Council Member Jimmy Flannigan agrees. He laughed, but was not entirely joking when he told Austin Environmental Democrats last week, “The world is on fire and we’re all doomed.”
“The tax cap thing is really scary. … At the bottom line, 70 percent of our budget is public safety. The costs for public safety rise between 5 and 6 percent per year because of our contract with public safety unions,” he said. In response to a question from the audience, Flannigan said growth is a separate question and it’s important that the two issues remain separate.
“Just the contracts we have now with the officers and firefighters and EMS goes up like to 6 percent every year because that’s what it takes to recruit and retain new officers and firefighters and paramedics.” The city always has to recruit new public safety employees because some are always retiring or leaving the force.

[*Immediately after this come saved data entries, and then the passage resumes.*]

Lemma not_builds this Tup tup σ :
  builds (Vars this) Tup = false →
  operator_assign this Tup tup σ = Not_a_candidate ∨
  operator_assign this Tup tup σ = Hard_error.
Proof.
  unfold builds, operator_assign.
  destruct (operator_assign_requires (Vars this) Tup); [by left|by right|].
  intros ->. by right.
Qed.


End operator_assign_facts.

(** ** The properties of the specification *)

Section properties.
Context `{TS : TypeSystem}.


(** A count other than the number of bound variables: the member
    template is never called. *)
Lemma arity_mismatch_template_never_called this Tup M tup σ :
  tuple_size Tup = Some M → M ≠ length (Vars this) →
  ∀ self σ' log, operator_assign this Tup tup σ ≠ Returned self σ' log.
Proof.
  intros Hsz Hne self σ' log [Hb _]%operator_assign_Returned.
  apply builds_true in Hb as [Hreq _].
  apply operator_assign_requires_Viable in Hreq as (_ & Hsz' & _).
  congruence.
Qed.


(** C6.  A returning assignment hands back the assigner it was called on;
    a further assignment through what it returned writes the variables
    bound at construction, and nothing else. *)
Theorem returns_its_own_assigner vars Tup tup σ self σ' log :
  operator_assign (assign vars) Tup tup σ = Returned self σ' log →
  self = assign vars ∧
  ∀ Tup2 tup2 self2 σ2 log2,
    operator_assign self Tup2 tup2 σ' = Returned self2 σ2 log2 →
    self2 = assign vars ∧
    target <$> log2 = lv_loc <$> vars ∧
    ∀ l, l ∉ lv_loc <$> vars → σ2 !! l = σ' !! l.
Proof.
  intros Hop.
  pose proof (proj1 (operator_assign_Returned _ _ _ _ _ _ _) Hop)
    as (_ & -> & _).
  split; [done|]. intros Tup2 tup2 self2 σ2 log2 Hop2.
  pose proof (proj1 (operator_assign_Returned _ _ _ _ _ _ _) Hop2)
    as (_ & -> & _).
  split; [done|].
  split; [exact (proj2 (operator_assign_trace _ _ _ _ _ _ _ Hop2))|].
  intros l Hl. by apply (operator_assign_frame _ _ _ _ _ _ _ l Hop2).
Qed.




(** C10, as amended.  The factory builds an assigner from zero
    variables.  Its member template accepts no value whose type lacks
    positional access at index 0, although an element count of 0 equals
    the bound arity: for an empty [std::tuple], where [std::get<0>] fails
    outside the immediate context, the check of the constraint is an
    error of the program.  A type of count 0 on which the call
    [std::get<0>] is nevertheless well-formed, such as
    [std::array<T, 0>], is accepted, and the assignment then performs no
    element assignment. *)
Theorem zero_arity_assigner Tup tup σ :
  assign [] = {| Vars := []; refs := [] |} ∧
  (std_get Tup 0 ≠ Well_formed →
     ∀ self σ' log,
       operator_assign (assign []) Tup tup σ ≠ Returned self σ' log) ∧
  (tuple_size Tup = Some 0 → std_get Tup 0 = Hard_failure →
     operator_assign (assign []) Tup tup σ = Hard_error) ∧
  (tuple_size Tup = Some 0 → std_get Tup 0 = Well_formed →
     operator_assign (assign []) Tup tup σ = Returned (assign []) σ []).
Proof.
  split; [done|]. unfold operator_assign, operator_assign_requires, tuple_like.
  simpl. split; [|split].
  - intros Hno self σ' log.
    destruct (tuple_size Tup); [|done].
    by destruct (std_get Tup 0).
  - by intros -> ->.
  - by intros -> ->.
Qed.

End properties.

(** ** The properties on concrete programs *)

Import Cxx.

Local Open Scope positive_scope.



(** C2 on the code.  [int a, b; assign(a, b) = std::make_tuple(42, "hello")]:
    [assignable_from<int, const char*>] is false and the fold of the
    lambda is false, yet the requires-clause is satisfied, because its
    requirement only asks that the call of the lambda be well-formed.  The
    operation is a viable candidate and the error comes from
    instantiating the body. *)
Example element_mismatch_is_not_excluded :
  assignable_from t_int t_cstr = false ∧
  fold_assignable [t_int; t_int] tuple_int_cstr 0 = Some false ∧
  operator_assign_requires [t_int; t_int] tuple_int_cstr = Viable ∧
  operator_assign (assign (ints2 1 2)) tuple_int_cstr [3; 4] σ_text
    = Hard_error.
Proof. repeat split. Qed.



(** The assigner returned by [assign(a, b) = (42, "hello")] is
    [assign(a, b)] itself, and assigning [(7, "world")] through it writes
    [a] and [b]. *)
Lemma returns_its_own_assigner_witness :
  operator_assign (assign a_b) tuple_int_cstr [3; 4] σ_text
    = Returned (assign a_b)
        (<[1 := v_int 42]> (<[2 := v_cstr "hello"]> σ_text))
        [Assigned 0 1 (v_int 42); Assigned 1 2 (v_cstr "hello")] ∧
  operator_assign (assign a_b) tuple_int_cstr [5; 6]
      (<[1 := v_int 42]> (<[2 := v_cstr "hello"]> σ_text))
    = Returned (assign a_b)
        (<[1 := v_int 7]> (<[2 := v_cstr "world"]> σ_text))
        [Assigned 0 1 (v_int 7); Assigned 1 2 (v_cstr "world")] ∧
  target <$> [Assigned 0 1 (v_int 7); Assigned 1 2 (v_cstr "world")]
    = lv_loc <$> a_b.
Proof.
  assert (operator_assign (assign a_b) tuple_int_cstr [3; 4] σ_text
          = Returned (assign a_b)
              (<[1 := v_int 42]> (<[2 := v_cstr "hello"]> σ_text))
              [Assigned 0 1 (v_int 42); Assigned 1 2 (v_cstr "hello")])
    as Hop1 by (vm_compute; reflexivity).
  assert (operator_assign (assign a_b) tuple_int_cstr [5; 6]
              (<[1 := v_int 42]> (<[2 := v_cstr "hello"]> σ_text))
          = Returned (assign a_b)
              (<[1 := v_int 7]> (<[2 := v_cstr "world"]> σ_text))
              [Assigned 0 1 (v_int 7); Assigned 1 2 (v_cstr "world")])
    as Hop2 by (vm_compute; reflexivity).
  split; [exact Hop1|]. split; [exact Hop2|].
  exact (proj1 (proj2 (proj2 (returns_its_own_assigner a_b tuple_int_cstr
                                [3; 4] σ_text _ _ _ Hop1)
                         tuple_int_cstr [5; 6] _ _ _ Hop2))).
Defined.







(** C10 as stated fails on the code: [assign() = std::array<int, 0>{}]
    is accepted.  The type reports zero elements, and [std::get<0>] is a
    well-formed call on it. *)
Lemma zero_arity_assigner_counterexample :
  tuple_size (std_array t_int 0) = Some 0%nat ∧
  tuple_like (std_array t_int 0) = Satisfied ∧
  builds (Vars (assign [])) (std_array t_int 0) = true ∧
  operator_assign (assign []) (std_array t_int 0) [] σ_ints
    = Returned (assign []) σ_ints [].
Proof. repeat split. Qed.

(** [assign() = std::tuple<>{}] is an error in the check of the
    constraint, [assign() = std::array<int, 0>{}] is accepted and assigns
    nothing. *)
Lemma zero_arity_assigner_witness :
  (tuple_size (std_tuple []) = Some 0%nat ∧
   std_get (std_tuple []) 0 = Hard_failure ∧
   tuple_size (std_array t_int 0) = Some 0%nat ∧
   std_get (std_array t_int 0) 0 = Well_formed) ∧
  operator_assign (assign []) (std_tuple []) [] σ_ints = Hard_error ∧
  operator_assign (assign []) (std_array t_int 0) [] σ_ints
    = Returned (assign []) σ_ints [].
Proof.
  split; [done|]. split.
  - exact (proj1 (proj2 (proj2 (zero_arity_assigner (std_tuple []) []
                                  σ_ints))) eq_refl eq_refl).
  - exact (proj2 (proj2 (proj2 (zero_arity_assigner (std_array t_int 0) []
                                  σ_ints))) eq_refl eq_refl).
Defined.

Local Close Scope positive_scope.

(** ** Replaying a trace *)

Section replay_facts.
Context `{TS : TypeSystem}.

Lemma replay_snoc log e (σ : gmap loc val) :
  replay (log ++ [e]) σ = <[target e := stored e]> (replay log σ).
Proof. unfold replay. by rewrite foldl_app. Qed.

Lemma replay_app log1 log2 (σ : gmap loc val) :
  replay (log1 ++ log2) σ = replay log2 (replay log1 σ).
Proof. unfold replay. by rewrite foldl_app. Qed.






End replay_facts.

(** ** The fold as a sequence of writes *)

Section fold_semantics.
Context `{TS : TypeSystem}.

Lemma assign_impl_app this Tup tup Is1 : ∀ Is2 s,
  assign_impl this Tup tup (Is1 ++ Is2) s
  = assign_impl this Tup tup Is1 s ≫= assign_impl this Tup tup Is2.
Proof.
  induction Is1 as [|i Is1 IH]; intros Is2 s; simpl; [done|].
  destruct (element_assignment this Tup tup i s) as [s1|]; simpl; [|done].
  apply IH.
Qed.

There are other reasons why the 3.5 percent plan doesn’t work, Flannigan said, but the public safety contracts alone are enough reason.
Flannigan further explained that while half of the city budget is funded by revenues from Austin Energy and the sales tax, those revenues only increase about 2 percent a year. “So you need 5 to 6 (percent) just to keep the first responders that you have.” If the other revenues only increase 2 percent, he said, the property tax half of the revenues must increase substantially more than 3.5 percent in order to keep up with employee wages.
Former Council Member Ellen Troxclair, who advocated for lower property taxes during her four years on Council, disagreed with Adler and Flannigan. She told the Austin Monitor via text, “I don’t know anyone who expects to receive an 8 percent raise every year, except for the city of Austin. Adjusting the maximum tax rate is something that hasn’t been done in four decades, when we were experiencing double-digit inflation, and is long overdue.
She added, “This bill resets this rate to be more in line with people’s ability to pay, and residents and businesses across the city and state will benefit. Austin taxpayers desperately need the protection that comes along with their ability to have a direct vote in any property tax increase over 3.5 percent, and I’m excited that we are one step closer to this critical reform.”
In his memo to all employees last year, Cronk wrote, “We were fortunate to have the available funds to invest in many of the strategic priorities this year, but we cannot count on this in future years. As a result, the city’s dedication to continuous improvement, effectiveness, and efficiency become even more crucial. I encourage each of you to seek out opportunities to streamline work and identify cost savings without sacrificing our dedication to high levels of customer service.”
Last year, the budget staff suggested that the best way for Council to brace for a major blow to its taxing powers would be to raise taxes as much as possible for the current year and then put as much of that money as possible into a rainy day fund. But that didn’t happen.